7. DIFERENCIAR LUTO COMPLICADO DE SAUDÁVEL 
O luto é um processo natural de adaptação a uma perda significativa, seja ela decorrente de morte, divórcio, perda de emprego, 
entre outras situações que envolvem a separação ou mudança de um papel importante na vida de alguém. É comum que esse 
processo seja acompanhado de sentimentos de tristeza, saudade, raiva, culpa e até mesmo alívio. 
O luto saudável é um processo natural de dor e adaptação que, com o tempo, permite que o indivíduo aceite a perda e siga em 
frente com sua vida. Geralmente, as pessoas conseguem enfrentar a perda com recursos emocionais e sociais adequados, como 
apoio familiar e de amigos, e voltam a se engajar em atividades de rotina e em relacionamentos significativos. 
Já o luto complicado é uma forma mais intensa e prolongada de luto, que pode impedir a adaptação saudável do indivíduo após 
uma perda significativa. O luto complicado é caracterizado por um conjunto de sintomas que persistem além do período normal 
de luto, e podem incluir: 
• Sentimentos intensos de culpa, vergonha ou desesperança; 
• Dificuldade em se adaptar à vida sem o ente querido ou à nova situação; 
• Sentimentos de isolamento social e emocional; 
• Sintomas físicos persistentes, como fadiga, insônia e perda de apetite; 
• Pensamentos recorrentes sobre a morte ou a perda; 
• Negação persistente da perda; 
• Dificuldade em manter relacionamentos significativos ou atividades cotidianas. 
O luto complicado pode afetar negativamente a qualidade de vida do indivíduo, sua saúde mental e física, bem como seus 
relacionamentos pessoais e profissionais. É importante buscar ajuda profissional quando os sintomas persistem e interferem nas 
atividades cotidianas e relacionamentos. A terapia e o apoio emocional podem ajudar o indivíduo a superar o luto complicado e 
a se adaptar à nova realidade após a perda significativa. 
As fases do luto são um modelo teórico que descreve o processo de adaptação emocional e psicológica a uma perda 
significativa. Embora essa teoria tenha sido criticada por simplificar um processo complexo e variável, muitas pessoas relatam 
ter passado por algumas das etapas descritas. 
As fases do luto, de acordo com a teoria de Kübler-Ross, são: 
1. Negação: A primeira fase do luto pode ser caracterizada pela negação da realidade da perda. A pessoa pode se recusar 
a aceitar o que aconteceu e negar que a perda ocorreu. Esse mecanismo pode servir como uma forma temporária de 
proteção emocional. 
2. Raiva: A fase seguinte é marcada por sentimentos de raiva e frustração. A pessoa pode se sentir irritada, culpada e/ou 
deslocada. Esses sentimentos podem ser direcionados para si mesmo, para outras pessoas ou até mesmo para a pessoa 
que morreu. 
3. Barganha: A terceira fase envolve tentativas de negociação para tentar reverter a perda. A pessoa pode fazer 
promessas para si mesma ou para a vida em geral, buscando uma forma de evitar ou mitigar a dor da perda. 

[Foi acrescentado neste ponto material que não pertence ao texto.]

(** * XTranscribe: input modes, simulated progress and playback synchronisation

    A shallow embedding of the orchestration component ([src/app/page.tsx]),
    the audio transport ([src/components/audio-player.tsx]), the transcript
    viewer ([src/components/transcript-editor.tsx]) and the transcription flow
    ([transcribe-audio-flow], in its two revisions) of the XTranscribe
    application, with the properties of its specification stated and proved
    over that embedding.

    Conventions of the embedding.
    - A JavaScript string is the sequence of its code units, here restricted
      to the range 0..255 ([string] of the Standard Library).
    - A JavaScript number that carries a time in seconds (segment bounds,
      playback position, duration) is kept as a rational ([Q]).  The player
      compares such numbers and clamps them with [Math.max] and [Math.min];
      its sums are the exact ones.  Where the code compares against a sum it
      has rounded (the highlight window of the transcript viewer) or divides
      and prints a number (the formatter), the model works on the kernel's
      binary64 numbers, with the rounding, the infinities and [NaN] of the
      source; a rational is then read as the binary64 value nearest to it.
    - The transcription progress only ever holds small integers; it is a [Z].
    - A React component is a record of its state variables and refs.  A
      handler is a function from the rendered snapshot to the next state:
      state variables are read from the snapshot the handler closed over,
      refs and the media element are read and written in place, and a later
      [setX] overrides an earlier one. *)

From Stdlib Require Import Bool Arith ZArith QArith Qminmax Qround.
From Stdlib Require Import List String Ascii DecimalString DecimalNat DecimalN.
From Stdlib Require Import Floats Lia Lqa.
Import ListNotations.

Open Scope string_scope.

(** ** JavaScript string helpers *)

Module JS.

(** White space as [String.prototype.trim] sees it, among the code units
    0..255: TAB, LF, VT, FF, CR, SPACE and NO-BREAK SPACE. *)
Definition isWhiteSpace (c : ascii) : bool :=
  let n := nat_of_ascii c in
  ((9 <=? n)%nat && (n <=? 13)%nat) || (n =? 32)%nat || (n =? 160)%nat.

Fixpoint trimStart (s : string) : string :=
  match s with
  | EmptyString => EmptyString
  | String c s' => if isWhiteSpace c then trimStart s' else s
  end.

Fixpoint trimEnd (s : string) : string :=
  match s with
  | EmptyString => EmptyString
  | String c s' =>
      match trimEnd s' with
      | EmptyString => if isWhiteSpace c then EmptyString else String c EmptyString
      | t => String c t
      end
  end.

(** [s.trim()] *)
Definition trim (s : string) : string := trimEnd (trimStart s).

(** Truthiness of a string: only the empty string is falsy. *)
Definition truthy (s : string) : bool :=
  match s with EmptyString => false | String _ _ => true end.

(** [s === ""] *)
Definition isEmpty (s : string) : bool := negb (truthy s).

(** [x || d] for an optional string [x]: [undefined], [null] and [""] all
    give [d]. *)
Definition orDefault (x : option string) (d : string) : string :=
  match x with
  | Some s => if truthy s then s else d
  | None => d
  end.

(** [l.join(sep)] *)
Definition join (sep : string) (l : list string) : string := String.concat sep l.

(** Every code unit of [s] is white space (so [""] qualifies). *)
Fixpoint onlyWhiteSpace (s : string) : bool :=
  match s with
  | EmptyString => true
  | String c s' => isWhiteSpace c && onlyWhiteSpace s'
  end.

Lemma isEmpty_true_iff (s : string) : isEmpty s = true <-> s = "".
Proof. destruct s; cbn; split; intro H; congruence. Qed.

Lemma isEmpty_false_iff (s : string) : isEmpty s = false <-> s <> "".
Proof. destruct s; cbn; split; intro H; congruence. Qed.

Lemma trimStart_empty_iff (s : string) :
  trimStart s = "" <-> onlyWhiteSpace s = true.
Proof.
  induction s as [|c s IH]; cbn.
  - tauto.
  - destruct (isWhiteSpace c); cbn.
    + exact IH.
    + split; intro H; discriminate H.
Qed.

Lemma trimEnd_empty_iff (s : string) :
  trimEnd s = "" <-> onlyWhiteSpace s = true.
Proof.
  induction s as [|c s IH]; cbn.
  - tauto.
  - destruct (trimEnd s) as [|d t] eqn:E.
    + destruct (isWhiteSpace c); cbn.
      * split; intros _; [now apply IH | reflexivity].
      * split; intro H; discriminate H.
    + split; intro H; [discriminate H|].
      apply andb_true_iff in H as [_ H]. apply IH in H. discriminate H.
Qed.

Lemma onlyWhiteSpace_trimStart (s : string) :
  onlyWhiteSpace (trimStart s) = onlyWhiteSpace s.
Proof.
  induction s as [|c s IH]; cbn; [reflexivity|].
  destruct (isWhiteSpace c) eqn:E; cbn; [exact IH | now rewrite E].
Qed.

(** [s.trim() === ""] exactly when [s] consists of white space only. *)
Lemma trim_empty_iff (s : string) :
  trim s = "" <-> onlyWhiteSpace s = true.
Proof.
  unfold trim. rewrite trimEnd_empty_iff, onlyWhiteSpace_trimStart. tauto.
Qed.

Lemma isEmpty_trim (s : string) : isEmpty (trim s) = onlyWhiteSpace s.
Proof.
  destruct (onlyWhiteSpace s) eqn:E.
  - apply isEmpty_true_iff, trim_empty_iff, E.
  - apply isEmpty_false_iff. intro H. apply trim_empty_iff in H. congruence.
Qed.

Lemma truthy_trim (s : string) : truthy (trim s) = negb (onlyWhiteSpace s).
Proof.
  rewrite <- isEmpty_trim. unfold isEmpty. now rewrite negb_involutive.
Qed.

Lemma trim_onlyWhiteSpace (s : string) : onlyWhiteSpace s = true -> trim s = "".
Proof. apply trim_empty_iff. Qed.

(** *** Appending and joining *)

Lemma append_assoc (a b c : string) : (a ++ b) ++ c = a ++ (b ++ c).
Proof. induction a as [|x a IH]; cbn; [reflexivity | now rewrite IH]. Qed.

Lemma append_empty_r (a : string) : a ++ "" = a.
Proof. induction a as [|x a IH]; cbn; [reflexivity | now rewrite IH]. Qed.

Lemma length_append (a b : string) :
  String.length (a ++ b) = (String.length a + String.length b)%nat.
Proof. induction a as [|x a IH]; cbn; [reflexivity | now rewrite IH]. Qed.

Lemma join_cons (sep x : string) (l : list string) :
  join sep (x :: l) = match l with [] => x | _ :: _ => x ++ sep ++ join sep l end.
Proof. destruct l; reflexivity. Qed.

(** Joining with the empty separator is plain concatenation. *)
Lemma join_empty_app (l1 l2 : list string) :
  join "" (l1 ++ l2) = join "" l1 ++ join "" l2.
Proof.
  induction l1 as [|x l1 IH]; [reflexivity|].
  change ((x :: l1) ++ l2)%list with (x :: (l1 ++ l2))%list.
  rewrite !join_cons.
  destruct l1 as [|y l1].
  - cbn [app]. destruct l2 as [|z l2]; [now rewrite append_empty_r | reflexivity].
  - change ((y :: l1) ++ l2)%list with (y :: (l1 ++ l2))%list in *.
    rewrite IH. cbn. now rewrite append_assoc.
Qed.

4. Depressão: A quarta fase é marcada por uma profunda tristeza e desespero. A pessoa pode se sentir desolada, sem 
esperança e sem energia para realizar atividades cotidianas. Essa fase pode ser a mais longa e difícil do processo de 
luto. 
 
7 NICOLE MALHEIROS – MEDICINA 2023.1 - HUMANIDADES 
5. Aceitação: A última fase do luto envolve a aceitação da perda e a capacidade de se adaptar a uma nova realidade. A 
pessoa pode começar a se engajar em atividades cotidianas novamente, ter esperança para o futuro e se lembrar do 
ente querido sem que isso cause tanta dor. 
Vale lembrarque o processo de luto é complexo e individualizado. Nem todas as pessoas passam por todas as fases 
descritas, e algumas pessoas podem experimentar sentimentos e comportamentos que não estão incluídos nessas etapas. É 
importante ter em mente que não existe uma maneira "certa" ou "errada" de lidar com a perda, e que cada pessoa tem seu 
próprio tempo e maneira de se adaptar a uma perda significativa.